Inglaterra: golpes, sanciones y orgullo
Tuchel comparte desgracias con Deschamps. También perdió a un defensa de la Premier en semifinales. Reece James, perseguido por las lesiones, se retiró con un problema muscular ante Argentina apenas una semana después de superar una dolencia en el isquiotibial.
Jarell Quansah ya ha cumplido sus dos partidos de sanción y está disponible, pero todo apunta a que Djed Spence, héroe reciente, cambiará de banda para ocupar el lateral contrario, con Nico O'Reilly regresando al costado izquierdo de la defensa.
Jordan Henderson sigue fuera por una lesión en la muñeca, aunque el resto del grupo está disponible para un duelo en el que Tuchel debería apostar por un once fuerte.
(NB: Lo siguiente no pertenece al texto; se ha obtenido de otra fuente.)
(** The last part of [on_append_entries]: the commit index and the reply. *)
Definition finish_append (from : NodeId) (request : AppendEntries) (batch : PersistBatch)
  : M unit :=
  s ← this;
  let matched := match last (ae_entries request) with
                 | None => ae_prev_log_index request
                 | Some e => index e
                 end in
  let new_commit := N.min (ae_leader_commit request) matched in
  if commit_index_ s <? new_commit then
    modify (set_commit_index new_commit) ;;
    persist_or_run
      (mkPersistBatch (b_hard_state batch) (b_truncate_from batch) (b_entries batch)
         (Some new_commit))
      (after_append_accept from (ae_rpc_id request) matched true)
      (run_append_accept from (ae_rpc_id request) matched true)
  else
    persist_or_run batch
      (after_append_accept from (ae_rpc_id request) matched (negb (is_none (b_commit_index batch))))
      (run_append_accept from (ae_rpc_id request) matched (negb (is_none (b_commit_index batch)))).

Definition append_reject (from : NodeId) (request : AppendEntries) (batch : PersistBatch)
    (conflict_index : LogIndex) (conflict_term : Term) : M unit :=
  persist_or_run batch
    (after_append_reject from (ae_rpc_id request) conflict_index conflict_term)
    (run_append_reject from (ae_rpc_id request) conflict_index conflict_term).

(** The checks and the acceptance of a request whose term is current. *)
Definition process_append (from : NodeId) (request : AppendEntries) (batch : PersistBatch)
  : M unit :=
  s ← this;
  if negb (entries_valid (config_ s) request) then
    append_reject from request batch (add64 (last_log_index s) 1) 0
  else if last_log_index s <? ae_prev_log_index request then
    append_reject from request batch (add64 (last_log_index s) 1) 0
  else if negb (term_at s (ae_prev_log_index request) =? ae_prev_log_term request) then
    append_reject from request batch (first_index_of_term s (ae_prev_log_index request))
      (term_at s (ae_prev_log_index request))
  else
    match drop (matching_prefix (log_ s) (ae_entries request)) (ae_entries request) with
    | [] => finish_append from request batch
    | e :: es =>
        if index e <=? commit_index_ s then
          fail_storage "leader attempted to overwrite a committed entry"
        else
          batch ← adopt_suffix batch (e :: es) (index e);
          finish_append from request batch
    end.

Definition on_append_entries (from : NodeId) (request : AppendEntries) : M unit :=
  s ← this;
  if (ae_term request =? 0) || negb (ae_leader_id request =? from) then skip
  else if ae_term request <? current_term (hard_state_ s) then
    send_message from
      (MAppendEntriesResponse (mkAppendEntriesResponse (current_term (hard_state_ s))
         (ae_rpc_id request) false 0 (add64 (last_log_index s) 1) 0))
  else if current_term (hard_state_ s) <? ae_term request then
    step_down (ae_term request) (Some from) false ;;
    s ← this;
    process_append from request (hard_state_batch (hard_state_ s))
  else
    (if negb (bool_decide (role_ s = follower))
     then step_down (ae_term request) (Some from) false
     else modify (set_leader_hint (Some from))) ;;
    process_append from request no_batch.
No hay margen para las probaturas: el técnico quiere marcharse, si se marcha, con algo más que disculpas.
La preocupación llega por otro frente: Jude Bellingham podría enfrentarse a una sanción después de ser captado por las cámaras golpeando en la parte trasera de la cabeza a Valentín Barco durante las celebraciones argentinas. De momento, es una sombra sobre la preparación del partido.
El posible once inglés: Pickford; Spence, Konsa, Guehi, O'Reilly; Rice, Anderson; Rogers, Bellingham, Gordon; Kane.
Un bronce con peso moral
España ha dejado un manual muy claro sobre cómo frenar a Francia. Bloque compacto, agresividad en la presión, control del ritmo. Inglaterra, sin embargo, no ha mostrado en este torneo la solidez defensiva necesaria para copiarlo. No ha dejado ni una sola portería a cero en las eliminatorias.
Francia, además, llega con un día más de descanso, físico y emocional. Un detalle que suele contar en un partido como este, donde el orgullo se mezcla con el cansancio y la cabeza va un paso por detrás de las piernas.
Todo apunta a un duelo abierto, con menos tensión que una semifinal, pero con suficiente carga emocional como para que nadie quiera salir señalado. Francia, con Mbappé herido y Deschamps en su último servicio, tiene argumentos para agarrar el bronce. Inglaterra, marcada por sus fantasmas recurrentes, se juega algo más que una medalla: se juega credibilidad.
En un torneo que ha expuesto sus límites una vez más, ¿puede permitirse Inglaterra otro cuarto puesto sin consecuencias profundas?